(* ===== verification/_CoqProject ===== *)
-Q . S2P
Prelude.v
Skb.v
CmdMgr.v
Chip.v
Host.v
Sdhci.v
SdHost.v
SdCmd.v
SdTrace.v
SdioOps.v
SdCard.v
Cis.v
FwLoad.v
Mmc.v
Rx.v
Flow.v
FwInit.v
Images.v
Power.v
Ieee80211.v
Cfg80211.v
LmacCmd.v
E2a.v
Wiphy.v
BringUp.v
SdioBus.v
CfgFile.v
Netdev.v
Handoff.v
CardIrq.v
CmdPath.v
Exchange.v
Sync.v
Lemma length_splice off src dst :
  (off + length src ≤ length dst)%nat → length (splice off src dst) = length dst.
Proof. intros. unfold splice. solve_len. Qed.

Lemma lookup_splice_in off src dst i :
  (off + length src ≤ length dst)%nat → (off ≤ i < off + length src)%nat →
  splice off src dst !! i = src !! (i - off)%nat.
Proof.
  intros. unfold splice.
  rewrite lookup_app_r by solve_len. rewrite length_take, Nat.min_l by lia.
  by rewrite lookup_app_l by lia.
Qed.

Lemma lookup_splice_out off src dst i :
  (off + length src ≤ length dst)%nat → (i < off ∨ off + length src ≤ i)%nat →
  splice off src dst !! i = dst !! i.
Proof.
  intros Hle [Hi|Hi]; unfold splice.
  - rewrite lookup_app_l by solve_len. by rewrite lookup_take_lt.
  - rewrite lookup_app_r by solve_len. rewrite length_take, Nat.min_l by lia.
    rewrite lookup_app_r by lia. rewrite lookup_drop. f_equal. lia.
Qed.

Lemma slice_splice off src dst :
  (off + length src ≤ length dst)%nat → slice off (length src) (splice off src dst) = src.
Proof. intros. unfold splice. apply slice_app_mid; solve_len. Qed.

Lemma slice_splice_before off src dst a n :
  (off + length src ≤ length dst)%nat → (a + n ≤ off)%nat →
  slice a n (splice off src dst) = slice a n dst.
Proof.
  intros. apply list_eq; intros i. destruct (decide (i < n)%nat).
  - rewrite !lookup_slice by done. apply lookup_splice_out; lia.
  - by rewrite !lookup_ge_None_2 by (rewrite ?length_slice; solve_len).
Qed.

Lemma slice_splice_after off src dst a n :
  (off + length src ≤ length dst)%nat → (off + length src ≤ a)%nat →
  slice a n (splice off src dst) = slice a n dst.
Proof.
  intros. apply list_eq; intros i. destruct (decide (i < n)%nat).
  - rewrite !lookup_slice by done. apply lookup_splice_out; lia.
  - by rewrite !lookup_ge_None_2 by (rewrite ?length_slice; solve_len).
Qed.

Lemma write_at_ok off src dst :
  (off + length src ≤ length dst)%nat → write_at off src dst = Ok (splice off src dst).
Proof. intros. unfold write_at. by decide_true. Qed.

Lemma write_at_inv off src dst r :
  write_at off src dst = Ok r →
  (off + length src ≤ length dst)%nat ∧ r = splice off src dst.
Proof. unfold write_at. case_bool_decide; intros; res_case; done. Qed.

Lemma slice_to_ok a b l :
  (a ≤ b)%nat → (b ≤ length l)%nat → slice_to a b l = Ok (slice a (b - a) l).
Proof. intros. unfold slice_to. by decide_true. Qed.

Lemma index_ok l i x : l !! i = Some x → index l i = Ok x.
Proof. unfold index. by intros ->. Qed.

Lemma Forall_slice (P : A → Prop) a n l : Forall P l → Forall P (slice a n l).
Proof. intros. by apply Forall_take, Forall_drop. Qed.
End slices.
#[export] Hint Rewrite @length_slice : len.
#[export] Hint Rewrite @length_splice using solve_len : len.

Lemma length_zeros n : length (zeros n) = n.
Proof. apply length_replicate. Qed.
#[export] Hint Rewrite length_zeros : len.

Lemma zeros_bytes n : bytes_ok (zeros n).
Proof. apply Forall_replicate. lia. Qed.

(** ** Outcomes without error codes. *)
Definition no_err {A} (r : res A) : Prop := ∀ e, r ≠ Err e.
Lemma no_err_write off src dst : no_err (write_at (A := Z) off src dst).
Proof. intros e. unfold write_at. by case_bool_decide. Qed.
Lemma no_err_slice a b (l : list Z) : no_err (slice_to a b l).
Proof. intros e. unfold slice_to. by case_bool_decide. Qed.
Lemma no_err_bind {A B} (r : res A) (g : A → res B) :
  no_err r → (∀ a, no_err (g a)) → no_err (r ≫= g).
Proof. intros Hr Hg. destruct r as [a|e|]; [apply Hg|by exfalso; apply (Hr e)|done]. Qed.
Lemma no_err_if {A} (c : bool) (r r' : res A) : no_err r → no_err r' → no_err (if c then r else r').
Proof. by destruct c. Qed.

(** ** Counting the entries of a table that satisfy a test *)
Fixpoint countb {A} (f : A → bool) (l : list A) : nat :=
  match l with
  | [] => 0
  | x :: l => (if f x then 1 else 0) + countb f l
  end%nat.

Section countb.
Context {A : Type} (f : A → bool).
Implicit Types l : list A.

Lemma countb_insert l i x y :
  l !! i = Some x →
  (countb f (<[i := y]> l) + (if f x then 1 else 0) = countb f l + (if f y then 1 else 0))%nat.
Proof.
  revert i. induction l as [|z l IH]; intros [|i]; simpl; try done.
  - intros [= ->]. lia.
  - intros Hi. specialize (IH i Hi). lia.
Qed.

Lemma countb_le_length l : (countb f l ≤ length l)%nat.
Proof. induction l as [|x l IH]; simpl; [lia|]. destruct (f x); lia. Qed.

Lemma countb_all l : (∀ x, x ∈ l → f x = true) → countb f l = length l.
Proof.
  induction l as [|x l IH]; intros H; simpl; [done|].
  rewrite H, IH by set_solver. done.
Qed.

Lemma countb_zero l : (∀ x, x ∈ l → f x = false) → countb f l = 0%nat.
Proof.
  induction l as [|x l IH]; intros H; simpl; [done|].
  rewrite H, IH by set_solver. done.
Qed.

Lemma countb_full l : countb f l = length l → ∀ x, x ∈ l → f x = true.
Proof.
  induction l as [|y l IH]; intros H x Hx; [set_solver|]; simpl in *.
  pose proof (countb_le_length l). destruct (f y) eqn:E; [|lia].
  apply elem_of_cons in Hx as [->|Hx]; [done|]. apply IH; [lia|done].
Qed.

Lemma countb_mono (g : A → bool) l :
  (∀ x, x ∈ l → f x = true → g x = true) → (countb f l ≤ countb g l)%nat.
Proof.
  induction l as [|x l IH]; intros H; simpl; [lia|].
  assert (countb f l ≤ countb g l)%nat by (apply IH; set_solver).
  pose proof (H x ltac:(set_solver)). destruct (f x), (g x); lia.
Qed.

Lemma countb_app l1 l2 : countb f (l1 ++ l2) = (countb f l1 + countb f l2)%nat.
Proof. induction l1 as [|x l1 IH]; simpl; [done|]. rewrite IH. lia. Qed.

Lemma countb_sublist l1 l2 : sublist l1 l2 → (countb f l1 ≤ countb f l2)%nat.
Proof. induction 1; simpl; lia. Qed.

Lemma countb_pos l : (0 < countb f l)%nat → ∃ i x, l !! i = Some x ∧ f x = true.
Proof.
  induction l as [|x l IH]; simpl; [lia|]. destruct (f x) eqn:E; [by exists 0%nat, x|].
  intros Hl. destruct (IH Hl) as (i & y & Hi & Hy). by exists (S i), y.
Qed.
End countb.

(** ** Filling a buffer front to back *)
Section fill.
Context {A : Type}.
Implicit Types pre src dst : list A.

Lemma write_at_app pre src dst :
  (length src ≤ length dst)%nat →
  write_at (length pre) src (pre ++ dst) = Ok (pre ++ src ++ drop (length src) dst).
Proof.
  intros. rewrite write_at_ok by solve_len. unfold splice.
  by rewrite take_app_length, drop_app_ge, Nat.add_sub' by lia.
Qed.

Lemma write_at_front src dst :
  (length src ≤ length dst)%nat → write_at 0 src dst = Ok (src ++ drop (length src) dst).
Proof. apply (write_at_app []). Qed.

Lemma write_at_short off src dst :
  (length dst < off + length src)%nat → write_at off src dst = Panic.
Proof. intros. unfold write_at. by decide_false. Qed.
Lemma dequeue_loop_spec fuel q :
  wf q → (q.(num_prio) - q.(hi_prio) ≤ fuel)%nat →
  (∃ i skb rest, first_at q q.(hi_prio) i skb rest ∧
     dequeue_loop fuel q =
       (Ok (Some skb), mk q.(num_prio) i (<[i := SkbQueue.mk rest]> q.(queues)))) ∨
  (all_empty_from q q.(hi_prio) ∧ dequeue_loop fuel q = (Ok None, mk q.(num_prio) 0 q.(queues))).
Proof.
  revert q. induction fuel as [|fuel IH]; intros [n h qs] (Hn & Hh & Hl) Hf; simpl in *.
  { right. split; [intros j Hj; simpl in *; lia|]. by decide_false. }
  case_bool_decide as Hlt; [|right; split; [intros j Hj; simpl in *; lia|done]].
  destruct (lookup_lt_is_Some_2 qs h) as [[sq] Hsq]; [lia|]. rewrite Hsq.
  destruct sq as [|skb rest]; simpl.
  - destruct (IH (mk n (S h) qs)) as [(i & skb & rest & (Hi & Hq & Hb) & ->)|[He ->]];
      [unfold wf; simpl; lia|simpl; lia|left|right].
    + exists i, skb, rest. split; [|done]. split; [simpl in *; lia|]. split; [done|].
      exact (range_cons (λ j, qs !! j = Some (SkbQueue.mk [])) h i Hsq Hb).
    + split; [|done]. exact (range_cons (λ j, qs !! j = Some (SkbQueue.mk [])) h n Hsq He).
  - left. exists h, skb, rest. split; [|done]. split; [simpl; lia|]. split; [done|].
    simpl; intros; lia.
Qed.

Lemma dequeue_wf q : wf q → wf (dequeue q).2.
Proof.
  intros Hwf. destruct (dequeue_loop_spec q.(num_prio) q Hwf) as
    [(i & skb & rest & (Hi & _) & E)|[_ E]]; [lia| |];
    unfold dequeue; rewrite E; destruct Hwf as (? & ? & ?);
    unfold wf; simpl; rewrite ?length_insert; lia.
Qed.

(** On a well-formed queue [dequeue] terminates without a panic: it
    takes the oldest frame of the first non-empty level from [hi_prio] up and
    leaves [hi_prio] at that level, or, when those levels are all empty,
    returns [None] and resets [hi_prio] to 0. *)
Lemma frame_queue_dequeue (q : t) (Hwf : wf q) :
  (∃ i skb rest, first_at q q.(hi_prio) i skb rest ∧
     dequeue q = (Ok (Some skb), mk q.(num_prio) i (<[i := SkbQueue.mk rest]> q.(queues)))) ∨
  (all_empty_from q q.(hi_prio) ∧ dequeue q = (Ok None, mk q.(num_prio) 0 q.(queues))).
Proof. apply dequeue_loop_spec; [done|lia]. Qed.

Lemma frame_queue_dequeue_witness :
  wf (new 8) ∧ dequeue (new 8) = (Ok None, new 8).
Proof.
  split; [apply fq_new_wf|].
  destruct (frame_queue_dequeue (new 8) (fq_new_wf 8)) as [(i & skb & rest & (Hi & Hq & _) & _)|[_ E]].
  - exfalso. revert Hq. do 8 (destruct i as [|i]; [discriminate|]). discriminate.
  - exact E.
Defined.

(** A frame waits below level [num_prio]. *)
Definition pending (q : t) : Prop :=
  ∃ i skb rest, (i < q.(num_prio))%nat ∧ q.(queues) !! i = Some (SkbQueue.mk (skb :: rest)).

Lemma dequeue_none_resets q q' :
  wf q → dequeue q = (Ok None, q') → q' = mk q.(num_prio) 0 q.(queues).
Proof.
  intros Hwf E. destruct (dequeue_loop_spec q.(num_prio) q Hwf) as
    [(i & skb & rest & _ & E')|[_ E']]; [lia| |];
    unfold dequeue in E; rewrite E' in E; congruence.
Qed.

Lemma dequeue_from_zero q :
  wf q → q.(hi_prio) = 0%nat → pending q → ∃ skb q', dequeue q = (Ok (Some skb), q').
Proof.
  intros Hwf H0 (i & skb & rest & Hi & Hq).
  destruct (dequeue_loop_spec q.(num_prio) q Hwf) as [(? & ? & ? & _ & E)|[He _]]; [lia|eauto|].
  rewrite (He i) in Hq by lia. congruence.
Qed.

(** A queue with a pending frame gives one within two calls of
    [dequeue]: the first may answer [None] because [hi_prio] has moved past the
    frame, and that answer resets the scan. *)
Lemma frame_queue_two_dequeues (q : t) (Hwf : wf q) (Hp : pending q) :
  (∃ skb q', dequeue q = (Ok (Some skb), q')) ∨
  (∃ q' skb q'', dequeue q = (Ok None, q') ∧ dequeue q' = (Ok (Some skb), q'')).
Proof.
  destruct (dequeue_loop_spec q.(num_prio) q Hwf) as [(i & skb & rest & _ & E)|[_ E]]; [lia| |].
  - left. eauto.
  - right. destruct (dequeue_from_zero (mk q.(num_prio) 0 q.(queues))) as (skb & q'' & E2).
    + destruct Hwf as (? & ? & ?). unfold wf; simpl; lia.
    + done.
    + exact Hp.
    + eauto.
Qed.

Definition frame (b : Z) : SkBuff.t := SkBuff.mk [b] 0 1.

(** Priority 0 first, then priority 3, then one [dequeue]. *)
Definition past_prio0 : t :=
  mk 8 3 (<[0%nat := SkbQueue.mk [frame 1]]> (replicate 8 SkbQueue.new)).

Lemma frame_queue_two_dequeues_witness :
  wf past_prio0 ∧ pending past_prio0 ∧
  ∃ q' skb q'', dequeue past_prio0 = (Ok None, q') ∧ dequeue q' = (Ok (Some skb), q'').
Proof.
  assert (Hwf : wf past_prio0) by (unfold wf; simpl; lia).
  assert (Hp : pending past_prio0) by (exists 0%nat, (frame 1), []; split; [simpl; lia|done]).
  split; [done|]. split; [done|].
  destruct (frame_queue_two_dequeues past_prio0 Hwf Hp) as [(skb & q' & E)|H]; [|exact H].
  vm_compute in E. congruence.
Defined.

(** [hi_prio = 0] stands both for "no
    frame" and for "a frame of level 0": from a new queue, a frame of level 0
    followed by a frame of level 3 comes out after it, and a [dequeue] in
    between answers [None] although [is_empty] says a frame is waiting. *)
Lemma frame_queue_inversion :
  (q0 ← enqueue (frame 1) 0 (new 8); enqueue (frame 2) 3 q0) ≫= (λ q,
    match dequeue q with
    | (Ok a, q1) => match dequeue q1 with
        | (Ok b, q2) => match dequeue q2 with
            | (Ok c, _) => e ← is_empty q1; mret (a, b, c, e)
            | _ => Panic end
        | _ => Panic end
    | _ => Panic end) =
  Ok (Some (frame 2), None, Some (frame 1), false).
Proof. reflexivity. Qed.

End FrameQueue.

■ Your goal: Among the lines above, find those that contain the word "exact" and copy them.

■ Output for this exercise:
      exact (range_cons (λ j, qs !! j = Some (SkbQueue.mk [])) h i Hsq Hb).
    + split; [|done]. exact (range_cons (λ j, qs !! j = Some (SkbQueue.mk [])) h n Hsq He).
  - exact E.
    + exact Hp.
  destruct (frame_queue_two_dequeues past_prio0 Hwf Hp) as [(skb & q' & E)|H]; [|exact H].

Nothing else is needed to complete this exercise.